Lam gets 38% of its revenue from selling semiconductor manufacturing equipment to memory manufacturers. With memory equipment spending anticipated to drop a steep 46% in 2023, it is not surprising to see Lam's financial performance taking a hit. But the good news is that memory spending is expected to come back strongly in 2024, increasing a whopping 65%.

One of the key reasons behind this strong jump in memory spending next year is growing demand for high-bandwidth memory (HBM), which is deployed in AI servers. Memory manufacturer SK Hynix estimates that the HBM market could grow at an eye-popping annual rate of 82% through 2027. That's not surprising, as Hynix estimates that an AI server needs at least 500 gigabytes (GB) of HBM and at least 2 terabytes (TB) of DDR5 dynamic random access memory (DRAM).

In addition, AI chip manufacturers have started packing large amounts of HBM into their offerings. Nvidia, for instance, recently announced a new chip -- the GH200 -- that combines a central processing unit (CPU) and a graphics processing unit (GPU) on a single platform.
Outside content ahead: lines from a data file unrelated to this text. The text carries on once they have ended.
(* ===== verification/FatIo.v ===== *)
(** * The bytes of a file on the disk

    The data area as an array of bytes, a file as the bytes of its clusters one after the
    other: [fat_io] reads and writes a range of them, however the range lies across
    sectors, clusters and runs of clusters. *)
From S2P Require Import Prelude RawMem Pmm Heap VfsTypes Ramfs Block BlockIo Fat FatTable FatFile.
Local Open Scope kernel_scope.

(** ** Lemmas: words of an array *)
Lemma lookupZ_drop {A} (l : list A) n k : 0 <= k → drop n l !!z k = l !!z (k + Z.of_nat n).
Proof.
  intros Hk. unfold lookupZ. destruct (Z.ltb_spec k 0), (Z.ltb_spec (k + Z.of_nat n) 0); try lia. rewrite lookup_drop. f_equal. lia.
Qed.
(** [g] with the bytes [buf] at [a]. *)
Definition overwrite (g : Z → Z) (a : Z) (buf : list Z) : Z → Z := λ x,
  if decide (a <= x < a + Z.of_nat (length buf)) then default 0 (buf !!z (x - a)) else g x.
Lemma overwrite_split g a buf n x :
  (n <= length buf)%nat → overwrite (overwrite g a (take n buf)) (a + Z.of_nat n) (drop n buf) x = overwrite g a buf x.
Proof.
  intros Hn. unfold overwrite. rewrite length_take, length_drop. repeat case_decide; try lia; [|].
  - rewrite lookupZ_drop by lia. do 2 f_equal. lia.
  - rewrite lookupZ_take by lia. done.
Qed.
Lemma overwrite_nil g a x : overwrite g a [] x = g x.
Proof. unfold overwrite. rewrite decide_False; [done|]. cbn. lia. Qed.

Section FatIo.
Context {H : Type} `{KM : KernelMem H} {KL : KernelMemLaws H} {B : Type} `{BA : BlockApi B} {BL : BlockLaws B}.
Context (healthy : ¬ bl_can_fail (B := B)) (runs blocks : list (Z * Z)).
Local Abbreviation fatst := (Fat.fatst (H := H) (B := B)).
Local Abbreviation fnst := (Fat.fnst (H := H) (B := B)).
Local Abbreviation fat_inv := (FatTable.fat_inv runs blocks).
Local Abbreviation is_now := (FatTable.is_now runs blocks).
Local Abbreviation calm := (FatFile.calm runs blocks).
Implicit Types (s : fatst) (t : fnst).

(** ** Bytes *)

(** Byte [a] of the device; the data area is that of the clusters. *)
Definition dbyte s (a : Z) : Z := default 0 (disk s (a / BLOCK_SECTOR_SIZE) !!z (a mod BLOCK_SECTOR_SIZE)).
Definition data_end (f : Fat32) : Z := ft_data_start f + ft_cluster_count f * ft_spc f.
Definition data_byte (f : Fat32) (a : Z) : Prop := ft_data_start f * BLOCK_SECTOR_SIZE <= a < data_end f * BLOCK_SECTOR_SIZE.
(** [s'] is [s] with the data bytes [g]; the table and what is outside the data are the same. *)
Record bytes_now s s' (g : Z → Z) : Prop := {
  bn_inv : fat_inv s';
  bn_geo : geo (fa_fs s') = geo (fa_fs s);
  bn_table : ∀ c, in_table (fa_fs s) c → fat_next s' c = fat_next s c;
  bn_out : ∀ i, i < ft_fat_start (fa_fs s) ∨ data_end (fa_fs s) <= i → disk s' i = disk s i;
  bn_bytes : ∀ a, data_byte (fa_fs s) a → dbyte s' a = g a
}.
Lemma data_end_geo f f' : geo f' = geo f → data_end f' = data_end f.
Proof. intros (_ & E2 & _ & _ & _ & _ & E7 & E8)%geo_eq. unfold data_end. by rewrite E2, E7, E8. Qed.
Lemma data_byte_geo f f' a : geo f' = geo f → data_byte f' a ↔ data_byte f a.
Proof. intros G. pose proof (geo_eq _ _ G) as (_ & _ & _ & _ & _ & _ & E7 & _). unfold data_byte. by rewrite (data_end_geo _ _ G), E7. Qed.
Lemma bytes_now_trans s1 s2 s3 g g' : bytes_now s1 s2 g → bytes_now s2 s3 g' → bytes_now s1 s3 g'.
Proof.
  intros B1 B2. pose proof (bn_geo _ _ _ B1) as G1. pose proof (geo_eq _ _ G1) as (_ & _ & _ & E4 & E5 & _ & _ & _). constructor.
  - apply B2.
  - rewrite (bn_geo _ _ _ B2). apply B1.
  - intros c Hc. rewrite (bn_table _ _ _ B2); [by apply B1|]. unfold in_table in *. by rewrite E5.
  - intros i Hi. rewrite (bn_out _ _ _ B2); [by apply B1|]. by rewrite E4, (data_end_geo _ _ G1).
  - intros a Ha. apply (bn_bytes _ _ _ B2). by apply (data_byte_geo _ _ _ G1).
Qed.
Lemma bytes_now_ext s s' g g' : (∀ a, data_byte (fa_fs s) a → g a = g' a) → bytes_now s s' g → bytes_now s s' g'.
Proof. intros E []. constructor; try done. intros a Ha. rewrite <- E; auto. Qed.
This dual configuration carries 3.5 times more memory capacity and 3 times more bandwidth compared to Nvidia's flagship H100 data center GPU.

More specifically, the GH200 is equipped with 282 GB of the latest generation of HBM, while the usual H100 comes with 80 GB. Meanwhile, Nvidia's rival AMD will reportedly put a massive 1.5 TB of third-generation HBM into its Instinct MI300 data center accelerators.

These are all reasons why Lam Research is now anticipating a recovery in semiconductor equipment spending this year. Earlier, the company was forecasting wafer and fabrication equipment spending to hover around mid-$70 billion in 2023, but it now expects that figure to move into the $80 billion range thanks to HBM-related demand.

In all, a pickup in memory spending next year should give Lam Research a much-needed boost, helping it come out of the rut it is in right now.

Better financial performance could be in the cards

Lam Research expects fiscal Q2 revenue to land at $3.7 billion at the midpoint of its guidance range. While that would be a 30% year-over-year decline from the $5.3 billion revenue it generated in the December quarter of 2022, it also points toward a 6% sequential improvement in its top line.

For the full year, analysts are anticipating Lam's revenue to drop 20% to $13.9 billion. However, the company's top line is expected to start growing once again from next year.

LRCX Revenue Estimates for Next Fiscal Year Chart

LRCX Revenue Estimates for Next Fiscal Year data by YCharts

This means if Lam Research stock continues to head lower following its recent earnings report, savvy investors may want to start accumulating it, as it is likely to become cheaper from a valuation perspective. Lam stock currently sports a price-to-sales ratio of 5.3, which is almost in line with its five-year average sales multiple of 4.5.

If the stock becomes cheaper, buying it could be a no-brainer, considering that it is expected to step on the gas thanks to the recovering memory market and the growing demand for HBM being driven by the adoption of AI.